Untitled by rolex.bene, on Flickr


Untitled by rolex.bene, on Flickr


----------



## Danny (18 Jan 2013)

They are from Taiwan, I have been watching a few for a while now.  Click here


----------



## rolexbene (18 Jan 2013)

Danny said:


> They are from Taiwan, I have been watching a few for a while now. Click here


 
No these are not the same ones, the one I have is made by UP and is the same as this.
UP PRO-L 36cm 12000K LED Hanging Light
I just removed one side of the metal bars. The ones in the link you sent me, however, look almost identical, have more bulbs and are cheaper, so I think they would me marginally better if they use the same led's.


----------



## Danny (18 Jan 2013)

They are the ones lol look at this, bigger version but the same thing

Here


----------



## Danny (18 Jan 2013)

And the 36cm version


----------



## xim (18 Jan 2013)

These are older models.
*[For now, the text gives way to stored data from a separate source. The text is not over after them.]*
(** X1: the slugs extraction returns are exactly the slugs of the answer
    transforms and the dotted slugs of the mapby transforms applied to an
    answer transform; no other transform and nothing else contributes. *)
Theorem extraction_members (allTransforms : list Transform)
    (ids : list Js.Value) :
  extractDependencies allTransforms = Ok ids ->
  forall slug,
    In slug ids <->
    (exists transform,
        In transform allTransforms
        /\ name transform = "answer"
        /\ answerSlug transform = Ok slug)
    \/ (exists transform,
           In transform allTransforms
           /\ isMapbyTransform transform = Ok true
           /\ mapbySlug transform = Ok slug).
Proof.
  unfold extractDependencies. intros H slug.
  apply bind_Ok in H. destruct H as (discovered & Hd & H). injection H as <-.
  destruct (discoveredSlugs_Ok _ _ Hd)
    as (mapbys & answerSlugs & mapbySlugs & Hfilter & Hanswers & Hmapbys & ->).
  rewrite setOf_In, in_app_iff. split.
  - intros [Hin | Hin].
    + left. destruct (mapR_from _ _ _ _ Hanswers Hin) as (t & Ht & Hslug).
      apply filter_In in Ht. destruct Ht as [Ht Hname].
      exists t. repeat split; try assumption. now apply String.eqb_eq.
    + right. destruct (mapR_from _ _ _ _ Hmapbys Hin) as (t & Ht & Hslug).
      destruct (filterR_kept _ _ _ _ Hfilter Ht) as [Ht' Hp].
      now exists t.
  - intros [(t & Ht & Hname & Hslug) | (t & Ht & Hp & Hslug)].
    + left.
      assert (Hkept : In t (filter isAnswerTransform allTransforms)).
      { apply filter_In. split; [assumption |]. now apply String.eqb_eq. }
      destruct (mapR_In _ _ _ _ Hanswers Hkept) as (v & Hv & Hin).
      rewrite Hslug in Hv. now injection Hv as ->.
    + right.
      pose proof (filterR_keeps _ _ _ _ Hfilter Ht Hp) as Hkept.
      destruct (mapR_In _ _ _ _ Hmapbys Hkept) as (v & Hv & Hin).
      rewrite Hslug in Hv. now injection Hv as ->.
Qed.

Lemma extraction_members_witness :
  In (Str "bar.column") [Str "foo"; Str "bar"; Str "bar.column"].
Proof.
  apply (extraction_members (getTransforms example_tree)
           [Str "foo"; Str "bar"; Str "bar.column"] eq_refl).
  right.
  exists (mkTransform "mapby"
            [FunctionCall Transforms "answer" [Literal (Str "bar")];
             Literal (Str "column")]).
  repeat split. right. now left.
Defined.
You should have tried the Z-Series instead. 
They are generating quite a stir in Asia and Aus.
 Pre Launch UP Aqua LED Z Series LOOK UP (Designed for Fish , Plants and Marines!) - Arofanatics Fish Talk Forums


----------



## jack-rythm (18 Jan 2013)

Nice lights   bene did you know I'm growing high tech plants including Cuba with a 24w t5 90cm tube that's it, you should be proud


----------



## rolexbene (18 Jan 2013)

Danny said:


> And the 36cm version


Yeah it's the same thing at the same price but in the wrong colour, although I only paid a fraction of this price so i'm happy


----------



## rolexbene (18 Jan 2013)

jack-rythm said:


> Nice lights  bene did you know I'm growing high tech plants including Cuba with a 24w t5 90cm tube that's it, you should be proud


Yeah I know it can be done, as I was growing a nice HC carpet under 45cm water with a small 39w bulb very successfully. but these low power led's to me just feel like they would struggle a bit. would be worth a shot though, got any Cuba you could splash me jack?


----------



## jack-rythm (18 Jan 2013)

rolexbene said:


> Yeah I know it can be done, as I was growing a nice HC carpet under 45cm water with a small 39w bulb very successfully. but these low power led's to me just feel like they would struggle a bit. would be worth a shot though, got any Cuba you could splash me jack?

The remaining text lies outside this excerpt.